In a SAM two-class response analysis, significant differences between two microarray data sets are determined. Multiple two-class response analyses were used to assess the variance among the microarrays from repeated experiments with each cell type. For this purpose, the microarray datasets were distributed into two classes in every possible combination and subjected to analysis using the same delta parameter values as those used for the one-class analyses. This control is necessary because a change in the delta parameter in SAM will change the number of positive hits; it is important to keep the parameters for defining a significantly regulated gene the same as those that were used to generate the original list of significantly regulated genes. Most two-class response analyses of the same cell type showed no differences in regulated genes; the comparison with the most variability indicated significant differences in the regulation of 22 genes (http://cmgm.stanford.edu/
jjones). Any genes that exhibited variance in these two class comparisons were eliminated from the final list of significantly regulated genes for the particular cell type. In some cases, values of replicate spots are listed separately on the final lists. The fact that the values of these replicate spots are nearly identical indicates the precision of the results across the microarrays.

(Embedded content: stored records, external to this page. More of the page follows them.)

Lemma classify_keyboard_id_never_other (w : world) :
  keyboard_kind (classify_keyboard_id w) <> OTHER
  /\ matrix (classify_keyboard_id w) = matrix w.
Proof.
  unfold classify_keyboard_id. cases_on_code; split; (discriminate || reflexivity).
Qed.

Section Scan.
Context `{headers}.

Lemma scan_error_check_quiet (w : world) :
  ibmpc_error w = 0 -> scan_error_check w = w.
Proof. intros Herr. unfold scan_error_check. rewrite Herr. reflexivity. Qed.

(** X14: in the INIT state [matrix_scan] sets the protocol to AT, forgets
    the family and the ID, clears the matrix and goes to WAIT_STARTUP,
    without reading a byte.  It does not reset the decoder: the state of
    [process_cs2] is what it was. *)
Theorem matrix_scan_init (fuel : nat) (w : world) :
  matrix_wf (matrix w) -> scan_state w = scan.INIT ->
  exists w',
    matrix_scan fuel w = Some (1, w')
    /\ scan_state w' = scan.WAIT_STARTUP
    /\ matrix w' = matrix_zero
    /\ keyboard_kind w' = NONE
    /\ keyboard_id w' = 0x0000
    /\ ibmpc_protocol w' = IBMPC_PROTOCOL_AT
    /\ cs2_state w' = cs2_state w
    /\ rx w' = rx w
    /\ tx w' = tx w.
Proof.
  intros Hwf Hst. unfold matrix_scan.
  assert (scan_state (scan_error_check w) = scan.INIT
          /\ matrix (scan_error_check w) = matrix w
          /\ cs2_state (scan_error_check w) = cs2_state w
          /\ rx (scan_error_check w) = rx w
          /\ tx (scan_error_check w) = tx w) as (Hst' & Hm & Hcs & Hrx & Htx).
  { unfold scan_error_check. destruct (negb (ibmpc_error w =? 0)); [|auto].
    cbn [xprintf set_trace ibmpc_error scan_state]. rewrite Hst.
    destruct (Z.land _ _ =? 0); cbn; auto. }
  rewrite Hst'. set (w0 := scan_error_check w) in *.
  unfold timer_read. cbn [set_ibmpc_protocol set_keyboard_kind set_keyboard_id
                          ticks now].
  destruct (ticks w0) as [|d ds]; cbn [mbind option_bind]; eexists;
    (split; [reflexivity|]);
    (split; [reflexivity|]);
    (split; [apply matrix_clear_zero; cbn [matrix set_scan_state set_last_time
               set_ticks set_now set_keyboard_id set_keyboard_kind
               set_ibmpc_protocol]; rewrite Hm; apply Hwf|]);
    unfold matrix_clear; cbn; auto 10.
Qed.

Lemma scan_error_check_frame (w : world) :
  matrix (scan_error_check w) = matrix w
  /\ cs2_state (scan_error_check w) = cs2_state w
  /\ keyboard_kind (scan_error_check w) = keyboard_kind w
  /\ keyboard_id (scan_error_check w) = keyboard_id w
  /\ rx (scan_error_check w) = rx w
  /\ tx (scan_error_check w) = tx w.
Proof.
  unfold scan_error_check. destruct (negb (ibmpc_error w =? 0)); [|auto 10].
  cbn [xprintf set_trace ibmpc_error scan_state].
  destruct (Z.land _ _ =? 0); [destruct (scan_state w)|]; cbn; auto 10.
Qed.



(** X16: in LOOP, with no transport error, a family other than AT gets no
    decoder at all: [matrix_scan] returns without reading a byte or changing
    anything. *)
Theorem matrix_scan_loop_no_decoder (fuel : nat) (w : world) :
  scan_state w = scan.LOOP -> ibmpc_error w = 0 -> keyboard_kind w <> PC_AT ->
  matrix_scan fuel w = Some (1, w).
Proof.
  intros Hst Herr Hkind. unfold matrix_scan.
  rewrite (scan_error_check_quiet w Herr), Hst. unfold scan_loop.
  destruct (keyboard_kind w); try reflexivity. contradiction.
Qed.

(** X17: in LOOP with the AT family [matrix_scan] calls [process_cs2] and
    drops what it returns: after a self-test byte, for which [process_cs2]
    returns -1, the lifecycle is in LOOP all the same, with the family and
    the ID it had and the keys that were down still in the matrix. *)
Theorem matrix_scan_loop_drops_result (fuel : nat) (w : world) :
  scan_state w = scan.LOOP -> ibmpc_error w = 0 -> keyboard_kind w = PC_AT ->
  matrix_scan fuel w = Some (1, snd (process_cs2 w))
  /\ scan_state (snd (process_cs2 w)) = scan.LOOP
  /\ keyboard_kind (snd (process_cs2 w)) = PC_AT
  /\ keyboard_id (snd (process_cs2 w)) = keyboard_id w
  /\ (fst (process_cs2 w) = -1 ->
      matrix (snd (process_cs2 w)) = matrix (pause_pseudo_break w)).
Proof.
  intros Hst Herr Hkind.
  pose proof (process_cs2_outside w) as Hout.
  unfold outside_decoder in Hout. injection Hout as. intros.
  split; [|split; [congruence|split; [congruence|split; [congruence|]]]].
  - unfold matrix_scan. rewrite (scan_error_check_quiet w Herr), Hst.
    unfold scan_loop. rewrite Hkind. reflexivity.
  - rewrite process_cs2_eq. cbv zeta.
    destruct (ibmpc_host_recv_frame (pause_pseudo_break w)) as (Hm & _).
    destruct (next_code w =? 0xFFFF); cbn [fst snd]; [discriminate|].
    intros Hret. rewrite (process_cs2_switch_selftest _ _ Hret). exact Hm.
Qed.


Lemma scan_error_check_state (w : world) :
  scan_state (scan_error_check w) = scan_state w
  \/ scan_state (scan_error_check w) = scan.INIT.
Proof.
  unfold scan_error_check. destruct (negb (ibmpc_error w =? 0)); [|auto].
  cbn [xprintf set_trace ibmpc_error scan_state].
  destruct (Z.land _ _ =? 0); [destruct (scan_state w) eqn:Hs|];
    cbn; rewrite ?Hs; auto.
Qed.

Lemma led_set_statics (usb_led : Z) (w : world) :
  converter_statics (led_set usb_led w) = converter_statics w.
Proof. unfold led_set. destruct (keyboard_kind w); reflexivity. Qed.

Lemma scan_loop_keeps (w : world) :
  (matrix_wf (matrix w) -> matrix_wf (matrix (scan_loop w)))
  /\ scan_state (scan_loop w) = scan_state w
  /\ keyboard_kind (scan_loop w) = keyboard_kind w.
Proof.
  unfold scan_loop. pose proof (process_cs2_outside w) as Hout.
  unfold outside_decoder in Hout. injection Hout as. intros.
  destruct (keyboard_kind w) eqn:Hk; rewrite ?Hk; auto.
  split; [apply process_cs2_wf|]. split; congruence.
Qed.

(** X19: what every call of [matrix_scan] keeps: it returns 1; the matrix
    stays MATRIX_ROWS bytes; the lifecycle never gets to END; and the family
    is never OTHER. *)
Theorem matrix_scan_invariants (fuel : nat) (w w' : world) (r : Z) :
  matrix_scan fuel w = Some (r, w') ->
  r = 1
  /\ (matrix_wf (matrix w) -> matrix_wf (matrix w'))
  /\ (scan_state w <> scan.END -> scan_state w' <> scan.END)
  /\ (keyboard_kind w <> OTHER -> keyboard_kind w' <> OTHER).
Proof.
  unfold matrix_scan.
  destruct (scan_error_check_frame w) as (Hm & _ & Hk & _).
  pose proof (scan_error_check_state w) as Hs.
  set (w0 := scan_error_check w) in *.
  destruct (scan_state w0) eqn:Hs0.
  - (* INIT *)
    unfold timer_read. cbn [set_ibmpc_protocol set_keyboard_kind set_keyboard_id
                            ticks now].
    destruct (ticks w0); cbn [mbind option_bind]; intros [= <- <-];
      (split; [reflexivity|]);
      (split; [intros Hwf; rewrite matrix_clear_zero;
               [by_decide|cbn [matrix set_scan_state set_last_time set_ticks
                  set_now set_keyboard_id set_keyboard_kind set_ibmpc_protocol];
                rewrite Hm; apply Hwf]|]);
      unfold matrix_clear; cbn; split; intros _; discriminate.
  - (* WAIT_STARTUP *)
    pose proof (statics_recv w0) as Hr.
    destruct (ibmpc_host_recv w0) as [c w1]. cbn [snd] in Hr.
    pose proof (statics_timer_elapsed (last_time w1) w1) as He.
    destruct (timer_elapsed (last_time w1) w1) as [el w2]. cbn [snd] in He.
    rewrite Hr in He. destruct (statics_proj _ _ He) as (Hm1 & Hs1 & Hk1).
    cbn [mbind option_bind].
    destruct (1000 <? el); intros [= <- <-];
      cbn [matrix scan_state keyboard_kind set_scan_state];
      (split; [reflexivity|]); (split; [congruence|]);
      (split; [intros _; first [discriminate | congruence]|congruence]).
  - (* READ_ID *)
    unfold scan_read_id.
    destruct (read_keyboard_id fuel w0) as [[id w1]|] eqn:Hread;
      cbn [mbind option_bind]; [|discriminate].
    apply statics_read_keyboard_id in Hread.
    destruct (statics_proj _ _ Hread) as (Hm1 & Hs1 & Hk1).
    set (w2 := if negb (ibmpc_error (set_keyboard_id id w1) =? 0)
               then set_ibmpc_error (u8 IBMPC_ERR_NONE)
                      (xprintf "err: %02X\n" [ibmpc_error (set_keyboard_id id w1)]
                         (set_keyboard_id id w1))
               else set_keyboard_id id w1).
    assert (matrix w2 = matrix w1) as Hm2
      by (unfold w2; destruct (negb (_ =? 0)); reflexivity).
    set (w3 := xprintf "ID: %04X\n" [keyboard_id w2] w2).
    destruct (classify_keyboard_id_never_other w3) as [Hnever Hm3].
    destruct (select_protocol_spec (classify_keyboard_id w3)) as (_ & Hk4 & _).
    assert (matrix (select_protocol (classify_keyboard_id w3))
            = matrix (classify_keyboard_id w3)) as Hm4
      by (unfold select_protocol;
          destruct (keyboard_kind (classify_keyboard_id w3)); reflexivity).
    intros [= <- <-].
    cbn [matrix scan_state keyboard_kind set_scan_state].
    split; [reflexivity|]. split; [|split; [intros _; discriminate|]].
    + intros Hwf. rewrite Hm4, Hm3. change (matrix w3) with (matrix w2).
      rewrite Hm2. congruence.
    + intros _. rewrite Hk4. exact Hnever.
  - (* LED_SET *)
    cbn [mbind option_bind]. intros [= <- <-].
    destruct (statics_proj _ _ (led_set_statics (host_keyboard_leds w0) w0))
      as (Hm1 & Hs1 & Hk1).
    set (w1 := set_scan_state scan.LOOP (led_set (host_keyboard_leds w0) w0)).
    destruct (scan_loop_keeps w1) as (Hwf2 & Hs2 & Hk2).
    split; [reflexivity|]. split; [|split].
    + intros Hwf. apply Hwf2. change (matrix w1)
        with (matrix (led_set (host_keyboard_leds w0) w0)). congruence.
    + intros _. rewrite Hs2. discriminate.
    + intros Hne. rewrite Hk2. change (keyboard_kind w1)
        with (keyboard_kind (led_set (host_keyboard_leds w0) w0)). congruence.
  - (* LOOP *)
    cbn [mbind option_bind]. intros [= <- <-].
    destruct (scan_loop_keeps w0) as (Hwf1 & Hs1 & Hk1).
    split; [reflexivity|]. split; [|split].
    + intros Hwf. apply Hwf1. congruence.
    + intros _. rewrite Hs1, Hs0. discriminate.
    + intros Hne. congruence.
  - (* END *)
    cbn [mbind option_bind]. intros [= <- <-].
    split; [reflexivity|]. split; [congruence|]. split; [|congruence].
    intros Hne. destruct Hs as [Hs|Hs]; congruence.
Qed.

Comparison of host cell transcription profiles after infection with pOka and vOka. Two-class SAM analyses were used to compare data sets for each cell type infected with pOka versus vOka. In each of these two-class analyses, the value of the delta parameter was identical to that which was used in the corresponding one-class analysis. No significant differences in gene regulation between pOka and vOka in any cell type were observed (see website). This statistical documentation of the similarity in host cell response validated the grouping of the pOka and vOka data for the one-class response analyses that were used to create lists of significantly regulated genes in particular cell types (Tables 1 and 2). That no significant differences between pOka and vOka were found was expected because the growth kinetics of pOka and vOka in HFFs and T cells in vitro are indistinguishable. Furthermore, while vOka replicates more slowly than pOka in skin implants, the samples were harvested from SCIDhu mice at late times after infection, when vOka and pOka titers are similar.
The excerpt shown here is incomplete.